Amis de la presse, nous utilisons cette commémoration pour renouveler l’espoir et nous rappeler que nos aspirations à une société juste, prospère et pacifique sont une lutte que nous devons continuer de mener. Nous appelons notre peuple et nos gouvernements à décourager, résister et punir les attaques xénophobes contre les Africains. Nous devons nourrir l’amour, l’unité et la solidarité en tant que principes communs pour faire progresser nos aspirations communes.

À cette fin, par conséquent, nous disons non au racisme et aux attaques racistes contre les Africains, les Noirs et les peuples d’ascendance africaine partout dans le monde. La couleur de sa peau ne doit pas être un albatros pour un développement arrêté pour une race et un facilitateur de privilège pour une autre. Notre humanité et notre sens de la compassion et de la solidarité doivent conduire à la construction des relations raciales.

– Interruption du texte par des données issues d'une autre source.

Lemma register_entries_tags (es : list Entry) (c : Ctx) (tag : string) :
  tags (register_entries es c) !! tag
  = match bound_tag es tag with
    | Some e => Some e
    | None => tags c !! tag
    end.
Proof.
  revert c. induction es as [|e es IH]; intros c; [done|].
  cbn [register_entries foldl bound_tag].
  change (foldl (fun c e => register_entry e c) (register_entry e c) es)
    with (register_entries es (register_entry e c)).
  rewrite IH, register_entry_tags.
  destruct (bound_tag es tag); [done|]. by case_decide.
Qed.

Lemma context_eq (c1 c2 : Ctx) :
  (forall ty, registry c1 !! ty = registry c2 !! ty) ->
  (forall tag, tags c1 !! tag = tags c2 !! tag) ->
  c1 = c2.
Proof.
  destruct c1 as [r1 t1], c2 as [r2 t2]. simpl. intros Hr Ht.
  f_equal; by apply map_eq.
Qed.

Lemma register_entries_app (es1 es2 : list Entry) (c : Ctx) :
  register_entries (es1 ++ es2) c = register_entries es2 (register_entries es1 c).
Proof. unfold register_entries. by rewrite foldl_app. Qed.

Lemma updates_ext (l : loc) (f g : Ctx -> Ctx) (m : Run unit) :
  (forall c, f c = g c) -> updates l f m -> updates l g m.
Proof.
  intros Hfg Hm h. rewrite Hm. f_equal. apply alter_ext. intros c _. apply Hfg.
Qed.

(** Each function of the script registers its table, in order, in the context
    it is given. *)
Lemma register_default_table (env : environment) (l : loc) :
  updates l (register_entries (default_entries env))
    (register_default_serialization_handlers env l).
Proof.
  eapply updates_ext;
    [|unfold register_default_serialization_handlers; solve_updates].
  intros c. by destruct env as [[] [] [] []].
Qed.

Lemma pandas_arrow_table (env : environment) (l : loc) :
  updates l (register_entries (pandas_arrow_entries env))
    (_register_pandas_arrow_handlers env l).
Proof.
  eapply updates_ext; [|unfold _register_pandas_arrow_handlers; solve_updates].
  intros c. by destruct env as [[] [] [] []].
Qed.

Lemma custom_pandas_table (env : environment) (l : loc) :
  updates l (register_entries (custom_pandas_entries env))
    (_register_custom_pandas_handlers env l).
Proof.
  eapply updates_ext; [|unfold _register_custom_pandas_handlers; solve_updates].
  intros c. by destruct env as [[] [] [] []].
Qed.

Lemma bound_type_elem (es : list Entry) (e : Entry) :
  NoDup (entry_type <$> es) -> e ∈ es -> bound_type es (entry_type e) = Some e.
Proof.
  induction es as [|e0 es IH]; [by intros _ ?%elem_of_nil|].
  rewrite fmap_cons, NoDup_cons. intros [Hnew Hnodup] Hin.
  cbn [bound_type]. apply elem_of_cons in Hin as [->|Hin].
  - destruct (bound_type es (entry_type e0)) as [e'|] eqn:He'.
    + exfalso. apply Hnew. clear -He'.
      induction es as [|e1 es IH]; [done|]. cbn [bound_type] in He'.
      rewrite fmap_cons. destruct (bound_type es (entry_type e0)).
      * right. by apply IH.
      * case_decide as Heq; [|done]. rewrite <- Heq. left.
    + by rewrite decide_True.
  - by rewrite IH.
Qed.

Lemma bound_tag_elem (es : list Entry) (e : Entry) :
  NoDup (entry_tag <$> es) -> e ∈ es -> bound_tag es (entry_tag e) = Some e.
Proof.
  induction es as [|e0 es IH]; [by intros _ ?%elem_of_nil|].
  rewrite fmap_cons, NoDup_cons. intros [Hnew Hnodup] Hin.
  cbn [bound_tag]. apply elem_of_cons in Hin as [->|Hin].
  - destruct (bound_tag es (entry_tag e0)) as [e'|] eqn:He'.
    + exfalso. apply Hnew. clear -He'.
      induction es as [|e1 es IH]; [done|]. cbn [bound_tag] in He'.
      rewrite fmap_cons. destruct (bound_tag es (entry_tag e0)).
      * right. by apply IH.
      * case_decide as Heq; [|done]. rewrite <- Heq. left.
    + by rewrite decide_True.
  - by rewrite IH.
Qed.

Lemma bound_type_None (es : list Entry) (ty : pytype) :
  ty ∉ entry_type <$> es <-> bound_type es ty = None.
Proof.
  induction es as [|e es IH]; [by split; [|intros _ ?%elem_of_nil]|].
  rewrite fmap_cons, not_elem_of_cons, IH. cbn [bound_type].
  destruct (bound_type es ty); [by split; [intros [_ ?]|]|].
  case_decide; (split; [intros [? _]; congruence | intros ?; split; congruence]).
Qed.

Lemma bound_tag_None (es : list Entry) (tag : string) :
  tag ∉ entry_tag <$> es <-> bound_tag es tag = None.
Proof.
  induction es as [|e es IH]; [by split; [|intros _ ?%elem_of_nil]|].
  rewrite fmap_cons, not_elem_of_cons, IH. cbn [bound_tag].
  destruct (bound_tag es tag); [by split; [intros [_ ?]|]|].
  case_decide; (split; [intros [? _]; congruence | intros ?; split; congruence]).
Qed.

(** No two registrations of a function of the script have the same type or
    the same tag. *)
Lemma default_entries_NoDup (env : environment) :
  NoDup (entry_type <$> default_entries env)
  /\ NoDup (entry_tag <$> default_entries env).
Proof. destruct env as [[] [] [] []]; split; by apply (bool_decide_unpack _). Qed.

(** ** The functions of the script *)

(** X9. In the context it is given, [register_default_serialization_handlers]
    binds each type and each tag of its registrations to the entry of that
    registration (none is shadowed by a later one), leaves every other type
    and every other tag as it was, and leaves the other contexts alone. *)
Theorem register_default_effect (env : environment) (l : loc) (h : Store) (c : Ctx) :
  h !! l = Some c ->
  exists c',
    (register_default_serialization_handlers env l h).2 !! l = Some c'
    /\ (forall e, e ∈ default_entries env ->
          registry c' !! entry_type e = Some e
          /\ tags c' !! entry_tag e = Some e)
    /\ (forall ty, ty ∉ entry_type <$> default_entries env ->
          registry c' !! ty = registry c !! ty)
    /\ (forall tag, tag ∉ entry_tag <$> default_entries env ->
          tags c' !! tag = tags c !! tag)
    /\ (forall l', l <> l' ->
          (register_default_serialization_handlers env l h).2 !! l' = h !! l').
Proof.
  intros Hl. pose proof (register_default_table env l) as Hup.
  destruct (default_entries_NoDup env) as [Hty Htag].
  exists (register_entries (default_entries env) c).
  split; [by rewrite (updates_lookup _ _ _ _ Hup), Hl|].
  split; [|split; [|split]].
  - intros e He. rewrite register_entries_registry, register_entries_tags.
    by rewrite bound_type_elem, bound_tag_elem.
  - intros ty Hnot. rewrite register_entries_registry.
    by apply bound_type_None in Hnot as ->.
  - intros tag Hnot. rewrite register_entries_tags.
    by apply bound_tag_None in Hnot as ->.
  - intros l' Hne. by apply (updates_lookup_ne _ _ _ _ _ Hup).
Qed.

(** In a fresh context the default handlers are exactly the registered
    types: [int] is bound, [pd.Series] is not. *)
Lemma register_default_effect_empty :
  let env := mkEnv false true false true in
  exists c',
    (register_default_serialization_handlers env 0%nat initial_store).2 !! 0%nat
    = Some c'
    /\ registry c' !! ty_int
       = Some (mkEntry ty_int "int"
                 fn_int_custom_serializer fn_int_custom_deserializer)
    /\ registry c' !! pd_Series = None.
Proof.
  intros env.
  destruct (register_default_effect env 0%nat initial_store empty_context eq_refl)
    as (c' & Hc' & Hin & Hout & _).
  exists c'. split; [done|]. split.
  - apply (Hin (mkEntry ty_int "int"
                  fn_int_custom_serializer fn_int_custom_deserializer)).
    apply list_elem_of_here.
  - rewrite Hout; [done|]. by apply (bool_decide_unpack _).
Defined.

(** Registering a table twice is registering it once. *)
Lemma register_entries_idem (es : list Entry) (c : Ctx) :
  register_entries es (register_entries es c) = register_entries es c.
Proof.
  apply context_eq.
  - intros ty. rewrite !register_entries_registry.
    by destruct (bound_type es ty).
  - intros tag. rewrite !register_entries_tags.
    by destruct (bound_tag es tag).
Qed.

Lemma updates_twice (l : loc) (f : Ctx -> Ctx) (m : Run unit) (h : Store) :
  updates l f m -> (forall c, f (f c) = f c) -> (m ;; m) h = m h.
Proof.
  intros Hm Hf.
  rewrite (updates_seq l f f m m Hm Hm h), (Hm h).
  f_equal. apply alter_ext. intros c _. apply Hf.
Qed.

(** X10. Each of the three registration functions can be called again on the
    same context without changing anything: calling it twice leaves the store
    as calling it once does. *)
Theorem registration_idempotent (env : environment) (l : loc) (h : Store) :
  (register_default_serialization_handlers env l ;;
   register_default_serialization_handlers env l) h
  = register_default_serialization_handlers env l h
  /\ (_register_pandas_arrow_handlers env l ;;
      _register_pandas_arrow_handlers env l) h
     = _register_pandas_arrow_handlers env l h
  /\ (_register_custom_pandas_handlers env l ;;
      _register_custom_pandas_handlers env l) h
     = _register_custom_pandas_handlers env l h.
Proof.
  split; [|split].
  - apply (updates_twice l _ _ h (register_default_table env l)).
    intros c. apply register_entries_idem.
  - apply (updates_twice l _ _ h (pandas_arrow_table env l)).
    intros c. apply register_entries_idem.
  - apply (updates_twice l _ _ h (custom_pandas_table env l)).
    intros c. apply register_entries_idem.
Qed.

(** A table registered after another one hides it altogether when it binds
    every type and every tag the other one binds. *)
Lemma register_entries_shadow (es1 es2 : list Entry) (c : Ctx) :
  (forall ty, bound_type es2 ty = None -> bound_type es1 ty = None) ->
  (forall tag, bound_tag es2 tag = None -> bound_tag es1 tag = None) ->
  register_entries es2 (register_entries es1 c) = register_entries es2 c.
Proof.
  intros Hty Htag. apply context_eq.
  - intros ty. rewrite !register_entries_registry.
    destruct (bound_type es2 ty) eqn:H2; [done|]. by rewrite Hty.
  - intros tag. rewrite !register_entries_tags.
    destruct (bound_tag es2 tag) eqn:H2; [done|]. by rewrite Htag.
Qed.

Lemma subseteq_bound_type (es1 es2 : list Entry) (ty : pytype) :
  entry_type <$> es1 ⊆ entry_type <$> es2 ->
  bound_type es2 ty = None -> bound_type es1 ty = None.
Proof.
  intros Hsub. rewrite <- !bound_type_None. intros Hnot Hin.
  by apply Hnot, Hsub.
Qed.

Lemma subseteq_bound_tag (es1 es2 : list Entry) (tag : string) :
  entry_tag <$> es1 ⊆ entry_tag <$> es2 ->
  bound_tag es2 tag = None -> bound_tag es1 tag = None.
Proof.
  intros Hsub. rewrite <- !bound_tag_None. intros Hnot Hin.
  by apply Hnot, Hsub.
Qed.

Lemma arrow_types_custom (env : environment) :
  entry_type <$> pandas_arrow_entries env
    ⊆ entry_type <$> custom_pandas_entries env
  /\ entry_tag <$> pandas_arrow_entries env
       ⊆ entry_tag <$> custom_pandas_entries env.
Proof.
  unfold pandas_arrow_entries, custom_pandas_entries.
  destruct (has_pandas env); [|done].
  split; intros x; csimpl; rewrite !elem_of_cons; tauto.
Qed.

(** X11. On one context, [_register_custom_pandas_handlers] called after
    [_register_pandas_arrow_handlers] hides it altogether: the store is the
    one the custom handlers alone give. *)
Theorem custom_pandas_handlers_shadow_arrow (env : environment) (l : loc)
    (h : Store) :
  (_register_pandas_arrow_handlers env l ;;
   _register_custom_pandas_handlers env l) h
  = _register_custom_pandas_handlers env l h.
Proof.
  pose proof (pandas_arrow_table env l) as Harrow.
  pose proof (custom_pandas_table env l) as Hcustom.
  destruct (arrow_types_custom env) as [Hty Htag].
  rewrite (updates_seq l _ _ _ _ Harrow Hcustom h), (Hcustom h).
  f_equal. apply alter_ext. intros c _. simpl.
  apply register_entries_shadow.
  - intros ty. by apply subseteq_bound_type.
  - intros tag. by apply subseteq_bound_tag.
Qed.

Lemma clone_run (l : loc) (c : Ctx) (h : Store) :
  h !! l = Some c -> clone l h = (fresh (dom h), <[fresh (dom h) := c]> h).
Proof. intros Hl. unfold clone. by rewrite Hl. Qed.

C’est sur cette note que nous nous joignons à l’appel lancé par la communauté noire mondiale à l’Assemblée générale des Nations Unies pour assurer la mise en place ferme de l’Instance permanente des Nations Unies sur les personnes d’ascendance africaine (UN-PFPAD). Nous croyons et soutenons cette initiative car nous la voyons comme un forum qui contribuera à la mise à disposition d’espaces de débat, d’analyse et de pronostic, ainsi qu’à des suggestions et à la mobilisation d’idées et de moyens sur la manière de traiter les injustices historiques, institutionnelles et systématiques que les Africains, les Noirs et les personnes d’ascendance africaine subissent depuis plus de quatre siècles.

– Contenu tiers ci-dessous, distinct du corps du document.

(** X3.  [refresh] after a [build] that succeeded runs [_build] on the
    very options that were given to [build], on the members that
    [build] left, and ends as a [build] with those options would:
    built and ready again when the hook succeeds; failed, with the
    error recorded, and thrown unless errors are trapped, when it
    does not. *)
Theorem refresh_replays_build m (opts : option Opts) o (d : Derived) :
  ready (_state m) = false ->
  checkOptions opts "BuildOptions" = Returned o ->
  _build o (derived m) = (d, Returned true) ->
  threw (throwOnNullInvalidObject o "cached Build Options (this._buildOpts)") = false ->
  let ready1 := (build opts m).1 in
  _state ready1 = builtState
  /\ _buildOpts ready1 = o
  /\ derived ready1 = d
  /\ refresh ready1 = runBuild o ready1
  /\ AfterHook true (buildTrigger (_build o d).2) ready1 (refresh ready1).
Proof.
  intros Hr Ho Hb Hv ready1.
  assert (Hbuilt : ready1 = with_state builtState (with_derived d (with_buildOpts o m))).
  { unfold ready1, build. rewrite Hr, Ho.
    by rewrite (runBuild_success o (with_buildOpts o m) d Hb). }
  assert (Hrefresh : refresh ready1 = runBuild o ready1).
  { rewrite Hbuilt. rewrite refresh_built; [reflexivity | reflexivity | reflexivity | exact Hv]. }
  split; [by rewrite Hbuilt|]. split; [by rewrite Hbuilt|]. split; [by rewrite Hbuilt|].
  split; [exact Hrefresh|].
  rewrite Hrefresh.
  replace d with (derived ready1) by (by rewrite Hbuilt).
  apply runBuild_outcome.
Qed.

(** X4.  [refresh] of an instance that was loaded always throws, also
    when the instance traps errors, and it leaves the state and the
    recorded errors as they were: a rejection of [_load] is thrown
    as it is, neither wrapped nor recorded, and the instance stays
    ready and loaded. *)
Theorem refresh_of_loaded_records_nothing m :
  ready (_state m) = true ->
  built (_state m) = false ->
  loaded (_state m) = true ->
  exists e,
    (refresh m).2 = Threw e
    /\ _state (refresh m).1 = _state m
    /\ _errors (refresh m).1 = _errors m
    /\ _loadOpts (refresh m).1 = _loadOpts m
    /\ (e = refreshFallThrough
        \/ throwOnNullInvalidObject (_loadOpts m) "cached Loading Options (this._loadOpts)"
           = Threw e
        \/ (_load (_loadOpts m) (derived m)).2 = Threw e).
Proof.
  intros Hr Hb Hl. unfold refresh. rewrite Hr, Hb, Hl. cbn.
  destruct (throwOnNullInvalidObject _ _) as [u|e] eqn:Hv.
  - destruct (_load (_loadOpts m) (derived m)) as [d [b|e]]; cbn.
    + exists refreshFallThrough. repeat split; by left.
    + exists e. repeat split. right. by right.
  - exists e. repeat split. right. by left.
Qed.

End LifecycleRuns.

Dans le même ordre d’idées, nous voulons réaffirmer notre position selon laquelle le racisme et les attaques racistes, où que ce soit et contre qui que ce soit, ne seront pas tolérés. C’est sur cette note que nous appelons à la prudence contre les attaques contre le Qatar simplement parce qu’il accueille la Coupe du Monde de la FIFA 2022. Il est un fait que la saine jouissance des droits de l’homme et des droits du travail au Moyen-Orient n’est pas sans défis. Il est donc réconfortant de voir que le Qatar a fait de réels efforts pour réformer ses lois et pratiques en matière de droits de l’homme et du travail. Ces réformes conduisent à des progrès remarquables et réguliers qui ont suscité des éloges. L’Organisation internationale du travail (OIT), l’Union européenne et même la Confédération syndicale internationale et d’autres fédérations syndicales mondiales (FSI) ont salué les diverses initiatives du gouvernement qatari pour améliorer la situation des droits du travail.

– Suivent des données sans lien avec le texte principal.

Lemma estimateCompletionTime_bounds_witness :
  0 ≤ QuizScorer.estimateCompletionTime 13 65 1300000 ∧
  QuizScorer.estimateCompletionTime 65 65 1300000 = 0.
Proof. apply estimateCompletionTime_bounds; lia. Defined.

(** The estimate follows the doubles: after 49 ms on 6 of 21 questions the
    average is the double below 49/6, its product with 15 is the double
    below 122.5, and the estimate is 122 where exact arithmetic would
    give 123. *)
Lemma estimateCompletionTime_rounds_as_doubles :
  QuizScorer.estimateCompletionTime 6 21 49 = 122 ∧
  js_Math_round (15 * (49 / 6))%Q = 123.
Proof. by vm_compute. Qed.

(** ** The quiz store *)

(** X4.  [toggleFlag] is its own inverse: the first call changes whether
    the question is flagged, and a second call for the same question
    brings back the set of flagged questions and the [flagsUsed] counter;
    neither call touches the answers or the index. *)
Theorem toggleFlag_twice (config : StateManagerConfig) (now1 now2 : Z)
    (questionId : string) (w : Store) :
  let w1 := toggleFlag config now1 questionId w in
  let w2 := toggleFlag config now2 questionId w1 in
  (questionId ∈ flaggedQuestions (quiz w1) ↔ questionId ∉ flaggedQuestions (quiz w)) ∧
  flaggedQuestions (quiz w2) = flaggedQuestions (quiz w) ∧
  flagsUsed (analytics w2) = flagsUsed (analytics w) ∧
  answers (quiz w2) = answers (quiz w) ∧
  currentQuestionIndex (quiz w2) = currentQuestionIndex (quiz w).
Proof.
  cbv zeta. unfold toggleFlag.
  destruct (enableAnalytics config); simpl;
    (destruct (decide (questionId ∈ flaggedQuestions (quiz w))) as [Hin|Hout];
     [ rewrite (bool_decide_eq_true_2 _ Hin); simpl;
       rewrite bool_decide_eq_false_2 by set_solver
     | rewrite (bool_decide_eq_false_2 _ Hout); simpl;
       rewrite bool_decide_eq_true_2 by set_solver ]);
    simpl; (split; [set_solver|]); (split; [|split; [lia || done | done]]).
  all: apply set_eq; intros x; destruct (decide (x = questionId)); set_solver.
Qed.

(** X5.  After [init] the [flagsUsed] counter is the number of flagged
    questions, and with analytics enabled [toggleFlag] keeps it so. *)
Theorem flagsUsed_counts_flags (config : StateManagerConfig) (now : Z)
    (questionId : string) (w : Store) :
  enableAnalytics config = true →
  flagsUsed (analytics w) = Z.of_nat (size (flaggedQuestions (quiz w))) →
  let w' := toggleFlag config now questionId w in
  flagsUsed (analytics w') = Z.of_nat (size (flaggedQuestions (quiz w'))).
Proof.
  intros Hon Hcount. cbv zeta. unfold toggleFlag. rewrite Hon. simpl.
  destruct (decide (questionId ∈ flaggedQuestions (quiz w))) as [Hin|Hout].
  - rewrite (bool_decide_eq_true_2 _ Hin).
    rewrite size_difference by set_solver. rewrite size_singleton.
    assert (size (flaggedQuestions (quiz w)) ≠ 0%nat).
    { intros Hz. apply size_empty_inv in Hz. set_solver. }
    lia.
  - rewrite (bool_decide_eq_false_2 _ Hout).
    rewrite size_union by set_solver. rewrite size_singleton. lia.
Qed.

Lemma flagsUsed_counts_flags_witness :
  flagsUsed (analytics (toggleFlag DEFAULT_CONFIG 10 "2" Samples.active3))
  = Z.of_nat (size (flaggedQuestions (quiz (toggleFlag DEFAULT_CONFIG 10 "2" Samples.active3)))).
Proof. apply flagsUsed_counts_flags; reflexivity. Defined.

Lemma answerQuestion_lengths (config : StateManagerConfig) (now : Z) (questionId : string)
    (selectedAnswers : list string) (w : Store) :
  let trim {A} (l : list A) := js_slice_from (- maxHistorySize config + 1) l in
  let w' := answerQuestion config now questionId selectedAnswers w in
  length (answerHistory w') = S (length (trim (answerHistory w))) ∧
  length (stateSnapshots w') = S (length (trim (stateSnapshots w))).
Proof. cbv zeta. simpl. rewrite !length_app. simpl. lia. Qed.

(** X6.  With [maxHistorySize] at least 2, the answer history and the
    snapshot list never grow beyond [maxHistorySize] entries, however many
    answers are given. *)
Theorem histories_bounded (config : StateManagerConfig) (calls : list Session.AnswerCall)
    (w : Store) :
  2 ≤ maxHistorySize config →
  Z.of_nat (length (answerHistory w)) ≤ maxHistorySize config →
  Z.of_nat (length (stateSnapshots w)) ≤ maxHistorySize config →
  let w' := Session.answerAll config calls w in
  Z.of_nat (length (answerHistory w')) ≤ maxHistorySize config ∧
  Z.of_nat (length (stateSnapshots w')) ≤ maxHistorySize config.
Proof.
  intros Hmax. revert w. induction calls as [|c calls IH]; intros w Hh Hs; [done|].
  cbv zeta. simpl Session.answerAll.
  change (fold_left _ calls ?x) with (Session.answerAll config calls x).
  destruct (answerQuestion_lengths config (Session.call_time c) (Session.call_questionId c)
              (Session.call_selectedAnswers c) w) as [Hh' Hs'].
  cbv zeta in Hh', Hs'.
  pose proof (StoreFacts.js_slice_from_bound (maxHistorySize config) (answerHistory w) Hmax).
  pose proof (StoreFacts.js_slice_from_bound (maxHistorySize config) (stateSnapshots w) Hmax).
  apply IH; lia.
Qed.

Lemma histories_bounded_witness :
  Z.of_nat (length (answerHistory
    (Session.answerAll DEFAULT_CONFIG Samples.answers51 Samples.active3))) ≤ 50 ∧
  Z.of_nat (length (stateSnapshots
    (Session.answerAll DEFAULT_CONFIG Samples.answers51 Samples.active3))) ≤ 50.
Proof.
  apply (histories_bounded DEFAULT_CONFIG Samples.answers51 Samples.active3);
    vm_compute; discriminate.
Defined.

(** With [maxHistorySize] set to 1 the cut [slice(-1 + 1)] is [slice(0)],
    which keeps everything: the answer history and the snapshot list grow
    by one entry with every answer. *)
Lemma histories_unbounded_at_one (config : StateManagerConfig)
    (calls : list Session.AnswerCall) (w : Store) :
  maxHistorySize config = 1 →
  let w' := Session.answerAll config calls w in
  length (answerHistory w') = (length (answerHistory w) + length calls)%nat ∧
  length (stateSnapshots w') = (length (stateSnapshots w) + length calls)%nat.
Proof.
  intros Hone. revert w. induction calls as [|c calls IH]; intros w.
  { simpl. lia. }
  cbv zeta. simpl Session.answerAll.
  change (fold_left _ calls ?x) with (Session.answerAll config calls x).
  destruct (IH (answerQuestion config (Session.call_time c) (Session.call_questionId c)
                  (Session.call_selectedAnswers c) w)) as [Hh Hs].
  rewrite Hh, Hs.
  destruct (answerQuestion_lengths config (Session.call_time c) (Session.call_questionId c)
              (Session.call_selectedAnswers c) w) as [Hh' Hs'].
  cbv zeta in Hh', Hs'. rewrite Hh', Hs'.
  assert (Htrim : ∀ A (l : list A), js_slice_from (- maxHistorySize config + 1) l = l).
  { intros A l. rewrite Hone. unfold js_slice_from.
    change (- (1) + 1 <? 0) with false. cbv iota.
    by replace (Z.to_nat (Z.min (- (1) + 1) (Z.of_nat (length l)))) with 0%nat by lia. }
  rewrite !Htrim. simpl length. lia.
Qed.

L’attaque continue contre le Qatar contre les forces de ces réformes, résultats et éloges accentuera la notion selon laquelle l’Occident utilise le costume des droits de l’homme et du travail pour faire avancer les tendances racistes contre le Qatar. La Coupe du monde Qatar 2022, déjà surnommée la « Coupe du monde arabe », nous l’espérons, ralliera le monde arabe et contribuera à engendrer la paix. Les migrants africains au Moyen-Orient bénéficieront certainement des retombées positives.

Enfin, nous demandons que le slogan anti-raciste de la FIFA « Non au racisme » soit entendu. Nous voulons nous assurer que les acquis de la campagne que la CSI et ses alliés de la Fédération syndicale mondiale ont obtenus au Qatar sont consolidés et soutenus. À cette fin, par conséquent, nous voulons voir l’Arabie saoudite, les Émirats arabes unis, le Koweït et d’autres États du Conseil de coopération du Golfe (CCG) faire des efforts de réforme des droits de l’homme et du travail similaires à ceux du Qatar. Nous demandons à l’Occident de continuer à aider le Qatar à s’améliorer comme il l’a fait pour organiser une Coupe du monde réussie.